(** C30: The ids of responses collide, on a working pool as in [server_wf]. A GET and a PUT number their responses by
    different counters, so a request whose response gets the id of one still
    under way takes its entry over: the earlier buffer is no longer tracked and
    never freed, and the completion of the earlier response frees the buffer of
    the later one, which the device may still be reading. *)
Theorem response_ids_collide {HW P} `{!Verbs HW, !BufferSource P} (s : KVServer HW P) wrid cx o pb msg b :
  server_wf s [] -> WrId.GetOpcode wrid = RpcOpcode_u8 RECV ->
  conn_contexts_ s !! WrId.GetConnId wrid = Some cx -> deref s (WrId.GetConnId wrid) = Some o ->
  posted_recv_buffers_ s !! wrid = Some pb ->
  Forall (is_u 8) msg -> kv.RequestHeader_size <= Z.of_nat (length msg) <= kv.MAX_REQUEST_SIZE ->
  device_accepts (HW := HW) -> Connection.state_ o = CONNECTED -> has_room s ->
  posted_send_buffers_ s !! response_wrid o (response_seq cx msg) = Some b ->
  exists s' b' len, server_step s (EvMessage wrid msg) = Some s'
    /\ posted (hw s') = posted (hw s) ++ [response_wr o b' len (response_wrid o (response_seq cx msg))]
    /\ posted_send_buffers_ s' = <[response_wrid o (response_seq cx msg) := b']> (posted_send_buffers_ s)
    /\ (forall x, covers b x -> ~ covers b' x)
    /\ forall byte_len imm, exists s'',
         HandleCompletion s' {| wc_wr_id := response_wrid o (response_seq cx msg); wc_status := IBV_WC_SUCCESS;
                                wc_byte_len := byte_len; wc_imm_data := imm |} = Some s''
         /\ bs_free (buffer_pool_ s') b' = Some (buffer_pool_ s'')
         /\ posted_send_buffers_ s'' = delete (response_wrid o (response_seq cx msg)) (posted_send_buffers_ s).
Proof.
  intros Hw Hop Hcx Ho Hpb Hu Hl Hacc Hc Hroom Hb.
  destruct (message_spec s wrid cx o pb msg Hw Hop Hcx Ho Hpb Hu Hl) as (s' & E & Hw' & _ & _ & _ & _ & Ha).
  destruct (Ha Hacc Hc Hroom) as (b' & _ & Hsend & Hd & Hp).
  exists s', b'. eexists. split_and!; [exact E|exact Hp|exact Hsend| |].
  { intros x. apply Hd. unfold send_bufs. apply list_elem_of_fmap. exists (response_wrid o (response_seq cx msg), b).
    split; [done|]. by apply elem_of_map_to_list. }
  intros byte_len imm. unfold HandleCompletion. cbn [wc_status wc_wr_id]. rewrite Z.eqb_refl. cbn [negb].
  destruct (context_conn _ _ _ _ Hw Hcx) as (_ & Hid & _). rewrite <- (server_ids_ok _ _ Hw _ _ Ho) in Hid.
  assert (Hopc : WrId.GetOpcode (response_wrid o (response_seq cx msg)) = RpcOpcode_u8 REQUEST_SEND)
    by (unfold response_wrid; apply WrId_GetOpcode_Encode; [exact Hid|split; done|apply (wrap_range 32); lia]).
  rewrite Hopc. cbn [RpcOpcode_u8 Z.eqb Pos.eqb].
  assert (Hb' : posted_send_buffers_ s' !! response_wrid o (response_seq cx msg) = Some b')
    by (rewrite Hsend; apply lookup_insert_eq).
  rewrite Hb'. destruct (free_wf _ _ _ (untrack_send_wf s' [] _ b' Hw' Hb')) as (p & Ef & _).
  cbn [buffer_pool_ set_buffers] in Ef. unfold free. rewrite Ef. sbind.
  eexists. split; [reflexivity|]. split; [done|]. cbn [posted_send_buffers_ set_buffers]. rewrite Hsend.
  apply delete_insert_eq.
Qed.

============

Work required => Output the data exactly, so that every line matches the original.

Worked solution =>
(** C30: The ids of responses collide, on a working pool as in [server_wf]. A GET and a PUT number their responses by
    different counters, so a request whose response gets the id of one still
    under way takes its entry over: the earlier buffer is no longer tracked and
    never freed, and the completion of the earlier response frees the buffer of
    the later one, which the device may still be reading. *)
Theorem response_ids_collide {HW P} `{!Verbs HW, !BufferSource P} (s : KVServer HW P) wrid cx o pb msg b :
  server_wf s [] -> WrId.GetOpcode wrid = RpcOpcode_u8 RECV ->
  conn_contexts_ s !! WrId.GetConnId wrid = Some cx -> deref s (WrId.GetConnId wrid) = Some o ->
  posted_recv_buffers_ s !! wrid = Some pb ->
  Forall (is_u 8) msg -> kv.RequestHeader_size <= Z.of_nat (length msg) <= kv.MAX_REQUEST_SIZE ->
  device_accepts (HW := HW) -> Connection.state_ o = CONNECTED -> has_room s ->
  posted_send_buffers_ s !! response_wrid o (response_seq cx msg) = Some b ->
  exists s' b' len, server_step s (EvMessage wrid msg) = Some s'
    /\ posted (hw s') = posted (hw s) ++ [response_wr o b' len (response_wrid o (response_seq cx msg))]
    /\ posted_send_buffers_ s' = <[response_wrid o (response_seq cx msg) := b']> (posted_send_buffers_ s)
    /\ (forall x, covers b x -> ~ covers b' x)
    /\ forall byte_len imm, exists s'',
         HandleCompletion s' {| wc_wr_id := response_wrid o (response_seq cx msg); wc_status := IBV_WC_SUCCESS;
                                wc_byte_len := byte_len; wc_imm_data := imm |} = Some s''
         /\ bs_free (buffer_pool_ s') b' = Some (buffer_pool_ s'')
         /\ posted_send_buffers_ s'' = delete (response_wrid o (response_seq cx msg)) (posted_send_buffers_ s).
Proof.
  intros Hw Hop Hcx Ho Hpb Hu Hl Hacc Hc Hroom Hb.
  destruct (message_spec s wrid cx o pb msg Hw Hop Hcx Ho Hpb Hu Hl) as (s' & E & Hw' & _ & _ & _ & _ & Ha).
  destruct (Ha Hacc Hc Hroom) as (b' & _ & Hsend & Hd & Hp).
  exists s', b'. eexists. split_and!; [exact E|exact Hp|exact Hsend| |].
  { intros x. apply Hd. unfold send_bufs. apply list_elem_of_fmap. exists (response_wrid o (response_seq cx msg), b).
    split; [done|]. by apply elem_of_map_to_list. }
  intros byte_len imm. unfold HandleCompletion. cbn [wc_status wc_wr_id]. rewrite Z.eqb_refl. cbn [negb].
  destruct (context_conn _ _ _ _ Hw Hcx) as (_ & Hid & _). rewrite <- (server_ids_ok _ _ Hw _ _ Ho) in Hid.
  assert (Hopc : WrId.GetOpcode (response_wrid o (response_seq cx msg)) = RpcOpcode_u8 REQUEST_SEND)
    by (unfold response_wrid; apply WrId_GetOpcode_Encode; [exact Hid|split; done|apply (wrap_range 32); lia]).
  rewrite Hopc. cbn [RpcOpcode_u8 Z.eqb Pos.eqb].
  assert (Hb' : posted_send_buffers_ s' !! response_wrid o (response_seq cx msg) = Some b')
    by (rewrite Hsend; apply lookup_insert_eq).
  rewrite Hb'. destruct (free_wf _ _ _ (untrack_send_wf s' [] _ b' Hw' Hb')) as (p & Ef & _).
  cbn [buffer_pool_ set_buffers] in Ef. unfold free. rewrite Ef. sbind.
  eexists. split; [reflexivity|]. split; [done|]. cbn [posted_send_buffers_ set_buffers]. rewrite Hsend.
  apply delete_insert_eq.
Qed.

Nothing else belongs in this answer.